**Problem details**
Examine the records below. Report how many of their lines contain the word "Some", with no other content.
[Excerpted records — start]
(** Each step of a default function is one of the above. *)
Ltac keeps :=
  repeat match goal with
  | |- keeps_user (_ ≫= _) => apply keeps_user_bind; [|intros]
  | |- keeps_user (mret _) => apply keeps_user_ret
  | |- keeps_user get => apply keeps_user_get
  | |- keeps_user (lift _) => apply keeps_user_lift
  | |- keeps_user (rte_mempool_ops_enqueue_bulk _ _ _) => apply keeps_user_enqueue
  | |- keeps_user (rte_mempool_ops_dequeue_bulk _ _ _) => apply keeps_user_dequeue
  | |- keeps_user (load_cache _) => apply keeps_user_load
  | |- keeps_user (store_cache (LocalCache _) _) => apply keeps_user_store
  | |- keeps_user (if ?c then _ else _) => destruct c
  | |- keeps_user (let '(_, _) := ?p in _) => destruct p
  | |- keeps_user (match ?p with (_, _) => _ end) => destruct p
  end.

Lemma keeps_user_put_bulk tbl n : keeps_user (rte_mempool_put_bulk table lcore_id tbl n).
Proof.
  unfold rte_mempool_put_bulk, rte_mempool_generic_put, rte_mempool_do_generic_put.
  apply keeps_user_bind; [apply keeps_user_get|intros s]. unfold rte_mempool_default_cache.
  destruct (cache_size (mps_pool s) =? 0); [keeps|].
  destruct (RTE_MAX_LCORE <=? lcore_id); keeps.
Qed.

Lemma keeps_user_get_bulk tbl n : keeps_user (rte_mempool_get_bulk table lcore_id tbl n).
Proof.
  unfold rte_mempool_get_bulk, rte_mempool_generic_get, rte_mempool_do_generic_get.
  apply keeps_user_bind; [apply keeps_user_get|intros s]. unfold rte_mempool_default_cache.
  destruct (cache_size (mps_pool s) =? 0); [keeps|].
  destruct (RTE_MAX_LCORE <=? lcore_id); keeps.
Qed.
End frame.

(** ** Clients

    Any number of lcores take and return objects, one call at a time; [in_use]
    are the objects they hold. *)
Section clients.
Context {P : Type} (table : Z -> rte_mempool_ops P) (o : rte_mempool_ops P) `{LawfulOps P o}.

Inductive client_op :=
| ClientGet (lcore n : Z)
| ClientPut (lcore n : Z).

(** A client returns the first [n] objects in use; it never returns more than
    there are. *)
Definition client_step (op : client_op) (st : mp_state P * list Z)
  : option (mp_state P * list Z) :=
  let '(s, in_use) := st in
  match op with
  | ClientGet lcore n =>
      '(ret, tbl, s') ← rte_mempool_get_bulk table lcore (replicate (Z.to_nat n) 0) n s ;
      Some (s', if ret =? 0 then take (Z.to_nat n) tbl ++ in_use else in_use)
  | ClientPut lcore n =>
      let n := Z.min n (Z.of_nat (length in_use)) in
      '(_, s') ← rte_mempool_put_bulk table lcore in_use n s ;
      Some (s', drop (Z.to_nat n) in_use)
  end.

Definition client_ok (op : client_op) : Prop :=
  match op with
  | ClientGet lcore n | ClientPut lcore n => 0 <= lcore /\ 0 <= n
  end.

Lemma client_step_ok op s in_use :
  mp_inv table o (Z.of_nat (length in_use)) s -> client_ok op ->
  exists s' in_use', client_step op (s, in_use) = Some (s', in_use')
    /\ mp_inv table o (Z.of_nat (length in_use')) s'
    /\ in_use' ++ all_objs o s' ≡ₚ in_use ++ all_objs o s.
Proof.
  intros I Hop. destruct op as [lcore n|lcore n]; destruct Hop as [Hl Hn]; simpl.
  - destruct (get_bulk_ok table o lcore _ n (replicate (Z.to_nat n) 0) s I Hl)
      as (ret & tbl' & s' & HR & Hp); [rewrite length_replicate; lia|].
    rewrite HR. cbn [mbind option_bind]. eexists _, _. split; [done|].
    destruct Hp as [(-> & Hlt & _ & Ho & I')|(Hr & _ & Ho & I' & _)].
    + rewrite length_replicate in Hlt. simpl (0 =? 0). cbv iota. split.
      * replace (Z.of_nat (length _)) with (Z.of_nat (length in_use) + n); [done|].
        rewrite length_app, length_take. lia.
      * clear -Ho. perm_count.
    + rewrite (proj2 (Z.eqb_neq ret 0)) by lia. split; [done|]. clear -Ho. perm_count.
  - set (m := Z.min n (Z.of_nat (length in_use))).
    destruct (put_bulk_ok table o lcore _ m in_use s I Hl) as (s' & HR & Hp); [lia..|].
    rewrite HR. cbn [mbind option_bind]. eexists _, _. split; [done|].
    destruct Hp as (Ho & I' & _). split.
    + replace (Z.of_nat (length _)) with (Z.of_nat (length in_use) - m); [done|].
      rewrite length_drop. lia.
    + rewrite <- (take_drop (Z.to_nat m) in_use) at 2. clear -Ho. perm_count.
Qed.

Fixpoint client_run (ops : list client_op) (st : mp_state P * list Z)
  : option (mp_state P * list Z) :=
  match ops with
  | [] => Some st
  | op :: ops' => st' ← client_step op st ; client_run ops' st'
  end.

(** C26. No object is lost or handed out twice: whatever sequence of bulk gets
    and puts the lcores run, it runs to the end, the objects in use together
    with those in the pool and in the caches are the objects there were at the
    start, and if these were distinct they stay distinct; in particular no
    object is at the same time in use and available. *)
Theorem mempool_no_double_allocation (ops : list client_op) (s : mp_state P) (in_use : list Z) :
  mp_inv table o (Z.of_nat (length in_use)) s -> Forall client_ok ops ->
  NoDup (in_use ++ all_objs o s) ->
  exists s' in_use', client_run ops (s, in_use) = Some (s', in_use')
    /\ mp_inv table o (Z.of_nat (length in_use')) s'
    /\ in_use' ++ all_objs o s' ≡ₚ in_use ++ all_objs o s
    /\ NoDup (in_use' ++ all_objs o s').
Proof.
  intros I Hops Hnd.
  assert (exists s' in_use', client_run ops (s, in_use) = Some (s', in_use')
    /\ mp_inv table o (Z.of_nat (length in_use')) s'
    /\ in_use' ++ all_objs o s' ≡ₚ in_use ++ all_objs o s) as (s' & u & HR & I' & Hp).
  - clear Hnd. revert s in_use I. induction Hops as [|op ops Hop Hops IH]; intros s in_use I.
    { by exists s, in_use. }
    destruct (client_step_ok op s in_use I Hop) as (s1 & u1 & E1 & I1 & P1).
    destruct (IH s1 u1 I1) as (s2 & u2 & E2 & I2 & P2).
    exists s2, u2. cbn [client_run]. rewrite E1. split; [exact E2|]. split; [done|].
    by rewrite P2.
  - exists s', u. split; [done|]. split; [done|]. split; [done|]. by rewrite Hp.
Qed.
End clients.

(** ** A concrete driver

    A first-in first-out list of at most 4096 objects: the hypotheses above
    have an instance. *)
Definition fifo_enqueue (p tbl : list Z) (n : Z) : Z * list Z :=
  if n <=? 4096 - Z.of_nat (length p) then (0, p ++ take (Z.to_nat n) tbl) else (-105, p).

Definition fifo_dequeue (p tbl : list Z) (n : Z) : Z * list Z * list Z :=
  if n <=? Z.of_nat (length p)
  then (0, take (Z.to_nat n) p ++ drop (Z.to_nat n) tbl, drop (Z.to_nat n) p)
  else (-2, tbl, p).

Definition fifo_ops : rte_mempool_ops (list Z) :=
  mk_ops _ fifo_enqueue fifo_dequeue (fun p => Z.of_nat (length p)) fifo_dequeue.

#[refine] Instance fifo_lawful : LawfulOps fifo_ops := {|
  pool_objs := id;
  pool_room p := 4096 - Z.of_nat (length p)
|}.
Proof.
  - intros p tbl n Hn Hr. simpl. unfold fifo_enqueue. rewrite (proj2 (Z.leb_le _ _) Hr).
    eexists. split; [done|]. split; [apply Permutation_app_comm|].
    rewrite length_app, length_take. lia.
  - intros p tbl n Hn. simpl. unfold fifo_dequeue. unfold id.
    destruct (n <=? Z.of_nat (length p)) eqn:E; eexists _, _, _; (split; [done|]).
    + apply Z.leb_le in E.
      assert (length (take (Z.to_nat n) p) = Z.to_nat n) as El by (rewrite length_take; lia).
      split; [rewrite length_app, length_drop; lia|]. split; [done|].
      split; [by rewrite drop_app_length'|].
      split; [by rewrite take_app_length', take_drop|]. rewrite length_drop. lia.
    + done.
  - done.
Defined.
[Excerpted records — finish]
**Response**
6